1. BPL member orientation program To improve skill and knowledge pertaining to Animal Husbandry practice, clean milk production, current situation of dairy industries, health and hygiene, one day orientation program will be organized for newly included BPL members. They will visit dairy farm in the districts or out side, cattle feed factory, dairy plant, agricultural activities and other related area of work. Total 100 such orientation programs envisaged to be conducted in a period one year.

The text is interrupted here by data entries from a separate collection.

(** X6: when the D1 insert rejects, no handler calls the webhook; the first
    handler of [lead.js] reaches its outer [catch], the second answers 500
    "Database insert failed." and [part_000] answers 500 "Server error". *)
Theorem insert_failure_no_webhook (req : request) (e : env) (w : world) :
  w_insert_ok w = false ->
  (forall u p, ~ In (EFetch u p) (snd (run (LeadA.onRequest req e w)))) /\
  (forall r, In (EInsert r) (snd (run (LeadA.onRequest req e w))) ->
     fst (run (LeadA.onRequest req e w)) = RVal TruncatedCatch) /\
  (forall u p, ~ In (EFetch u p) (snd (run (LeadB.onRequest req e w)))) /\
  (forall r, In (EInsert r) (snd (run (LeadB.onRequest req e w))) ->
     exists r', fst (run (LeadB.onRequest req e w)) = RVal (Reply r') /\ resp_status r' = 500 /\
                resp_body r' = Some (err_body "Database insert failed.")) /\
  (forall u p, ~ In (EFetch u p) (snd (run (Part000.onRequest req e w)))) /\
  (forall r, In (EInsert r) (snd (run (Part000.onRequest req e w))) ->
     exists r', fst (run (Part000.onRequest req e w)) = RVal (Reply r') /\ resp_status r' = 500 /\
                resp_body r' = Some (err_body "Server error")).
Proof.
  intro Hw.
  assert (Hne : forall (tr : list effect) x, In x tr -> tr <> []).
  { intros tr x Hin E; subst tr; exact Hin. }
  split; [|split; [|split; [|split; [|split]]]].
  - intros u p Hin. destruct (LeadA_cases req e w) as [E|[raw Hrb]]; [rewrite E in Hin; exact Hin|].
    destruct (run (LeadA.onRequest req e w)) as [res tr] eqn:H.
    exact (proj1 (proj1 (proj2 (proj2 (LeadA_run_facts req e w res tr raw Hrb H))) Hw) u p Hin).
  - intros r Hin. destruct (LeadA_cases req e w) as [E|[raw Hrb]]; [rewrite E in Hin; destruct Hin|].
    destruct (run (LeadA.onRequest req e w)) as [res tr] eqn:H.
    exact (proj2 (proj1 (proj2 (proj2 (LeadA_run_facts req e w res tr raw Hrb H))) Hw) (Hne _ _ Hin)).
  - intros u p Hin. destruct (LeadB_cases req e w) as [E|[fs Hp]]; [rewrite E in Hin; exact Hin|].
    destruct (run (LeadB.onRequest req e w)) as [res tr] eqn:H.
    exact (proj1 (proj1 (proj2 (proj2 (LeadB_run_facts req e w res tr fs Hp H))) Hw) u p Hin).
  - intros r Hin. destruct (LeadB_cases req e w) as [E|[fs Hp]]; [rewrite E in Hin; destruct Hin|].
    destruct (run (LeadB.onRequest req e w)) as [res tr] eqn:H.
    exact (proj2 (proj1 (proj2 (proj2 (LeadB_run_facts req e w res tr fs Hp H))) Hw) (Hne _ _ Hin)).
  - intros u p Hin. destruct (Part000_cases req e w) as [E|[fs Hrb]]; [rewrite E in Hin; exact Hin|].
    destruct (run (Part000.onRequest req e w)) as [res tr] eqn:H.
    exact (proj1 (proj1 (proj2 (proj2 (Part000_run_facts req e w res tr fs Hrb H))) Hw) u p Hin).
  - intros r Hin. destruct (Part000_cases req e w) as [E|[fs Hrb]]; [rewrite E in Hin; destruct Hin|].
    destruct (run (Part000.onRequest req e w)) as [res tr] eqn:H.
    exact (proj2 (proj1 (proj2 (proj2 (Part000_run_facts req e w res tr fs Hrb H))) Hw) (Hne _ _ Hin)).
Qed.

Lemma insert_failure_no_webhook_witness :
  (forall u p, ~ In (EFetch u p)
                   (snd (run (LeadB.onRequest scenario_req hook_env insert_fail_world)))) /\
  (exists r', fst (run (LeadB.onRequest scenario_req hook_env insert_fail_world)) =
                RVal (Reply r') /\ resp_status r' = 500 /\
              resp_body r' = Some (err_body "Database insert failed.")).
Proof.
  destruct (insert_failure_no_webhook scenario_req hook_env insert_fail_world eq_refl)
    as (_ & _ & HB1 & HB2 & _).
  split; [exact HB1|]. eapply HB2. vm_compute; left; reflexivity.
Defined.



(** X8: on a 200 reply of [part_000], [webhook_sent] is true exactly when the
    webhook was called and the call resolved. *)
Theorem Part000_webhook_sent (req : request) (e : env) (w : world) (r : response) :
  fst (run (Part000.onRequest req e w)) = RVal (Reply r) -> resp_status r = 200 ->
  resp_body r = Some (JObj [("ok", JBool true);
                            ("webhook_sent",
                             JBool (w_fetch_ok w && has_fetch (snd (run (Part000.onRequest req e w)))))]).
Proof.
  intros Hres Hst.
  destruct (Part000.readBody req) as [[| | | | | |fs]|] eqn:Hrb;
    try (exfalso; refine (Part000_non_object_not_200 req e w _ r Hres Hst);
         intros fs' Hf; rewrite Hrb in Hf; discriminate Hf).
  destruct (run (Part000.onRequest req e w)) as [res tr] eqn:H. cbn [fst snd] in *.
  exact (proj1 (proj2 (proj2 (proj2 (Part000_run_facts req e w res tr fs Hrb H)))) r Hres Hst).
Qed.

Lemma Part000_webhook_sent_witness :
  exists r, fst (run (Part000.onRequest scenario_req hook_env net_error_world)) = RVal (Reply r) /\
            resp_status r = 200 /\
            resp_body r = Some (JObj [("ok", JBool true); ("webhook_sent", JBool false)]).
Proof.
  eexists; split; [vm_compute; reflexivity|]. split; [reflexivity|].
  rewrite (Part000_webhook_sent scenario_req hook_env net_error_world _
             ltac:(vm_compute; reflexivity) eq_refl).
  vm_compute. reflexivity.
Defined.

(** X9: the reply and the external calls of the second handler of [lead.js]
    are the same whether the webhook [fetch] resolves or rejects. *)
Theorem LeadB_webhook_outcome_irrelevant (req : request) (e : env) (w : world) (b : bool) :
  run (LeadB.onRequest req e (with_fetch w b)) = run (LeadB.onRequest req e w).
Proof.
  unfold run, LeadB.onRequest, with_fetch. run_M. cbn [w_insert_ok w_fetch_ok w_now].
  destruct b, (w_fetch_ok w); reflexivity.
Qed.
Lemma omap_map_edge (cb cb' : Callback) (this : ref) (m : Module)
    (g : string → string) (paths : list string) :
  omap (edge_of cb this m) (map (λ path, (Some (g path), cb')) paths) =
  if callback_is cb cb' then
    omap (λ path,
            match truthy (Some (g path)) with
            | Some p =>
              match getModuleFromPath (packer m) p with
              | Some module => if decide (module = this) then None else Some module
              | None => None
              end
            | None => None
            end) paths
  else [].
Proof.
  induction paths as [|p paths IH]; [by destruct (callback_is cb cb')|].
  cbn [map]. rewrite omap_cons_eq, IH. unfold edge_of, target_of.
  cbn [fst snd]. destruct (callback_is cb cb'); [|done].
  rewrite omap_cons_eq. by destruct (truthy (Some (g p))).
Qed.

(** X15: a module built by the constructor and then resolved has as
    [imports] the modules its configured import paths stand for, in the
    configured order, and as [excludes] those of its configured exclude
    paths; paths that resolve to the module itself are left out. *)
Theorem constructor_then_resolve (path_resolve : list string → string)
    (pk : gmap string ref) (f : File) (opts : option ModuleOptions)
    (w w1 w' : World) (this : ref) (fuel : nat) :
  constructor path_resolve pk f opts w = (Ok this, w1) →
  resolve fuel this w1 = Some (Ok tt, w') →
  ∃ m', heap w' !! this = Some m' ∧
        imports m' = configured_targets path_resolve pk (f_srcPath f) this
                       (default [] (opt_imports (default emptyObject opts))) ∧
        excludes m' = configured_targets path_resolve pk (f_srcPath f) this
                        (default [] (opt_excludes (default emptyObject opts))).
Proof.
  rewrite constructor_exact. intros [= <- <-] Hrun.
  set (this := fresh (dom (heap w))) in *.
  set (m := set_requires _ (new_module pk f opts)) in *.
  destruct (resolve_ok_inv _ _ _ _ m (lookup_insert_eq _ _ _) eq_refl Hrun)
    as (fuel' & reqs & w2 & m2 & -> & Hreqs & Hloop & Hm2 & ->).
  injection Hreqs as <-.
  destruct (resolve_loop_owner _ _ _ _ _ _ _ (set_resolved true m) Hloop)
    as (mb & Hmb & _ & _ & _ & Hlists); [by apply lookup_insert_eq|done|].
  rewrite Hm2 in Hmb. injection Hmb as <-.
  destruct (Hlists eq_refl) as [Himp Hexc].
  eexists. simpl. rewrite lookup_insert_eq. split; [done|]. simpl.
  rewrite Himp, Hexc. unfold declarations, configured_targets.
  rewrite !omap_app, !omap_map_edge. simpl. by rewrite app_nil_r.
Qed.

Lemma import_heap (this module : ref) (w : World) (m : Module) :
  module ≠ this → heap w !! this = Some m →
  heap (import this module w).2
  = <[this := set_imports (imports m ++ [module]) m]> (heap w).
Proof.
  intros Hne Hm. unfold import. rewrite decide_False by done.
  by rewrite Hm, dep_on_result.
Qed.

(** X16: [import] does not look for an existing edge: importing the same
    module twice stores it twice. *)
Theorem import_keeps_duplicates (this module : ref) (w : World) (m : Module) :
  module ≠ this → heap w !! this = Some m →
  imports_of (heap (import this module (import this module w).2).2) this
  = imports m ++ [module; module].
Proof.
  intros Hne Hm.
  rewrite (import_heap this module _ (set_imports (imports m ++ [module]) m));
    [|done|by rewrite (import_heap _ _ _ m), lookup_insert_eq].
  unfold imports_of. rewrite lookup_insert_eq. simpl. by rewrite <- app_assoc.
Qed.

Lemma dep_on_deleted_file (this module : ref) (source : string) (w : World)
    (m mm : Module) (p : string) :
  heap w !! this = Some m → file m = None →
  heap w !! module = Some mm → truthy (srcPath mm) = Some p →
  dep_on this module source w = (Throw TypeError, w).
Proof.
  intros Hm Hfile Hmm Hp. unfold dep_on, file_dep.
  by rewrite Hmm, Hp, Hm, Hfile.
Qed.

(** X17: on a module whose [file] has been deleted (as [resolve] leaves it),
    inserting an edge to a module that has a source path raises a
    [TypeError] after the edge has been appended: [import], [exclude] and an
    accepted [include] leave the new entry in the list although they do not
    return. *)
Theorem edge_insertion_after_shedding (this module : ref) (w : World)
    (m mm : Module) (p : string) :
  heap w !! this = Some m → file m = None → module ≠ this →
  heap w !! module = Some mm → truthy (srcPath mm) = Some p →
  import this module w
  = (Throw TypeError, store this (set_imports (imports m ++ [module]) m) w) ∧
  exclude this module w
  = (Throw TypeError, store this (set_excludes (excludes m ++ [module]) m) w) ∧
  ∀ fuel, hasInclude fuel (heap w) module this = Some false →
          include fuel this module w
          = Some (Throw TypeError,
                  store this (set_includes (includes m ++ [module]) m) w).
Proof.
  intros Hm Hfile Hne Hmm Hp.
  assert (∀ m1 src, file m1 = None →
            dep_on this module src (store this m1 w)
            = (Throw TypeError, store this m1 w)) as Hdep.
  { intros m1 src Hf. apply (dep_on_deleted_file _ _ _ _ m1 mm p); simpl;
      [by rewrite lookup_insert_eq|done|by rewrite lookup_insert_ne|done]. }
  split; [|split].
  - unfold import. rewrite decide_False by done. rewrite Hm. by apply Hdep.
  - unfold exclude. rewrite decide_False by done. rewrite Hm. by apply Hdep.
  - intros fuel Hprobe. unfold include. rewrite Hprobe, Hm. simpl.
    by rewrite Hdep.
Qed.



(** X19: the identities that [ensure] hands to the packer are all that
    [resolve] needs: if every unresolved module still has its file and the
    packer maps each identity that [ensure] requests for it to a stored
    module, then [resolve] returns without raising. *)
Theorem ensure_suffices_for_resolve (fuel : nat) (this : ref) (w : World) :
  (∀ r m, heap w !! r = Some m → resolved m = false →
     is_Some (file m) ∧
     ∃ paths, ensure r w = Ok paths ∧
              ∀ p, p ∈ paths →
                   ∃ module, getModuleFromPath (packer m) p = Some module ∧
                             is_Some (heap w !! module)) →
  is_Some (heap w !! this) → size (unresolved (heap w)) < fuel →
  ∃ w', resolve fuel this w = Some (Ok tt, w').
Proof.
  intros Hensured Hthis Hfuel.
  destruct (resolve_returns_ok fuel this w) as (w' & Hrun & _);
    [|done..|by exists w'].
  intros r m Hm. unfold module_ready.
  destruct (resolved m) eqn:Hres; [done|]. simpl.
  destruct (Hensured r m Hm Hres) as (Hfile & paths & Hens & Hpaths).
  rewrite bool_decide_eq_true_2 by done. simpl.
  unfold ensure, ensure_with in Hens. rewrite Hm, Hres in Hens. simpl in Hens.
  destruct (requires m) as [reqs|]; [|done]. injection Hens as <-.
  apply forallb_forall. intros req Hreq. unfold declaration_ready.
  destruct (truthy req.1) as [p|] eqn:Hp; [|done].
  destruct (Hpaths p) as (module & -> & Hstored).
  - apply list_elem_of_omap. exists req. split; [by apply list_elem_of_In|done].
  - apply bool_decide_eq_true_2. by apply elem_of_dom.
Qed.

(** * Examples for the further properties *)

Lemma getModuleList_no_duplicates_witness :
  getModuleList 4 (heap Fixture.diamond_world) 0 = Some [2; 1; 0] ∧
  NoDup [2; 1; 0].
Proof.
  assert (getModuleList 4 (heap Fixture.diamond_world) 0 = Some [2; 1; 0])
    as Hl by (vm_compute; reflexivity).
  split; [exact Hl|]. exact (getModuleList_no_duplicates _ _ _ _ Hl).
Defined.
Definition WatchForController_handler (fn : GetControllerFn)
    (m : option (gmap string string)) : ResourceEventHandlerFuncs :=
  {| AddFunc := WatchForController_enqueueFn fn m;
     UpdateFunc := λ _ cur, WatchForController_enqueueFn fn m cur;
     DeleteFunc := WatchForController_enqueueFn fn m |}.

Definition WatchForController (informer : SharedIndexInformer)
    (fn : GetControllerFn) (m : option (gmap string string)) : SharedIndexInformer :=
  AddEventHandler informer (WatchForController_handler fn m).
End EventRouter.

(** An event reaches the registered handlers in registration order. *)
Fixpoint notify (informer : SharedIndexInformer) (e : Event) (w : Env) : Env * Outcome :=
  match informer with
  | [] => (w, Returned)
  | h :: informer' =>
    match deliver h e w with
    | (w', Returned) => notify informer' e w'
    | (w', Panicked) => (w', Panicked)
    end
  end.

(** ** Retry on conflict (k8s.io/apimachinery wait, k8s.io/client-go retry) *)

(** wait.Backoff; only [Steps] bears on what is called, the durations are
    slept away. *)
Record Backoff := mkBackoff {
  Steps : nat;
  Duration_ms : nat
}.

(** retry.DefaultRetry *)
Definition DefaultRetry : Backoff := mkBackoff 5 10.

Definition is_nil {A} (x : option A) : bool :=
  match x with None => true | Some _ => false end.

(** wait.ExponentialBackoff, over the state [S] that [condition] acts on:
    [condition] is tried while steps remain; the loop is left without a
    sleep when the last step has been used. *)
Fixpoint ExponentialBackoff {S : Type} (steps : nat)
    (condition : S → S * (bool * option error)) (s : S) : S * option error :=
  match steps with
  | 0 => (s, Some ErrWaitTimeout)
  | Datatypes.S n =>
    let '(s', (ok, err)) := condition s in
    if negb (is_nil err) || ok then (s', err)
    else if (n =? 0)%nat then (s', Some ErrWaitTimeout)
    else ExponentialBackoff n condition s'
  end.

(** The condition that [retry.OnError] hands to [wait.ExponentialBackoff];
    the captured variable [lastErr] travels with the state. *)
Definition OnError_condition {S : Type} (retriable : error → bool)
    (fn : S → S * option error) : S * option error → (S * option error) * (bool * option error) :=
  λ '(s, lastErr),
    match fn s with
    | (s', None) => ((s', lastErr), (true, None))
    | (s', Some err) =>
      if retriable err then ((s', Some err), (false, None))
      else ((s', lastErr), (false, Some err))
    end.

(** retry.OnError *)
Definition OnError {S : Type} (backoff : Backoff) (retriable : error → bool)
    (fn : S → S * option error) (s : S) : S * option error :=
  let '((s', lastErr), err) :=
    ExponentialBackoff (Steps backoff) (OnError_condition retriable fn) (s, None) in
  if bool_decide (err = Some ErrWaitTimeout) then (s', lastErr) else (s', err).

(** retry.RetryOnConflict *)
Definition RetryOnConflict {S : Type} (backoff : Backoff)
    (fn : S → S * option error) (s : S) : S * option error :=
  OnError backoff IsConflict fn s.

(** ** Guaranteed updater (util.go, lines 442-462) *)

(** client.ObjectKey *)
Record ObjectKey := mkObjectKey {
  key_Namespace : string;
  key_Name : string
}.

(** client.ObjectKeyFromObject *)
Definition ObjectKeyFromObject (obj : RuntimeObject) : result ObjectKey :=
  match Accessor (Object obj) with
  | Err err => Err err
  | Ok accessor => Ok (mkObjectKey (ObjectMeta.Namespace accessor) (ObjectMeta.Name accessor))
  end.

(** The calls that [GuaranteedUpdate] makes, each with the error it got
    back. *)
Inductive Call :=
  | CallGet (key : ObjectKey) (err : option error)
  | CallUpdateFunc (err : option error)
  | CallUpdate (obj : RuntimeObject) (err : option error).

Section GuaranteedUpdate.
(** [World] is whatever lies behind the store client and the variables
    that [updateFunc] captures, other than [obj] itself. *)
Context {World : Type}.

(** The part of client.Client that is used.  Both calls receive the
    object behind the pointer and leave a new one there. *)
Record Client := mkClient {
  Get : ObjectKey → RuntimeObject → World → RuntimeObject * World * option error;
  Update : RuntimeObject → World → RuntimeObject * World * option error
}.

(** The type of [updateFunc], a [func() error] that reads and writes the
    object it has captured. *)
Definition Mutation := RuntimeObject → World → RuntimeObject * World * option error.

(** The object behind [obj], the world, and the calls made so far. *)
Record State := mkState {
  st_obj : RuntimeObject;
  st_world : World;
  st_calls : list Call
}.

(** apiequality.Semantic.DeepEqual *)
Variable DeepEqual : RuntimeObject → RuntimeObject → bool.

Variable cli : Client.
Variable updateFunc : Mutation.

2. Milk enhancement through scientific tools Scientific tools play important role to enhance milk production at minimum cost. To train BPL youth for better animal husbandry practices, it is proposed to arrange one-week training program. The training component will include theory, practical and field visits. There will be conducted to BPL youth in batches. Ten programs in a year are planned to be conducted. 3. Women leadership development program for BPL family woman. Leader is a base of revolution; therefore it is proposed that BPL family women must be trained for leadership for shouldering the larger responsibility. It is therefore to conduct two days leadership development program in batches. The training component includes theory, practical, and arranged visits to various places which are managed by women to help them to understand the leadership requirements much better.

A. Strengthening training center For effective training, we need to strengthen and create conducive appropriate training environment. Currently we have training centers established several years back. However, with the technological advancements, the training requirements have also changed. Therefore, keeping in mind the kind of modern training requirements, it has been proposed to upgrade the existing training center with all kinds of ultra modern facilities. New audio visual aids, photo panels, display boards shall be added to this center. All the trainees shall be trained by an experience staffs. Facilities for classroom, boarding and lodging, library, seminar halls for trainees will be created additionally. Presently only 12 farmers are being trained in a batch. By expanding this facility it can accommodate 45 candidates at a time. This center will provide specialized training for the target beneficiaries on skill up gradation on Animal husbandry, A.I training to village BPL youth for self employment. This center shall act as farmer's resource center for the entire area. Presently 45 days first aid and artificial training is being provided to the lay inseminator of villages. Once the proposed center is modernized, the center will conduct training on Pregnancy diagnosis. This will benefit the proposed beneficiaries to reduce the inter-calving period.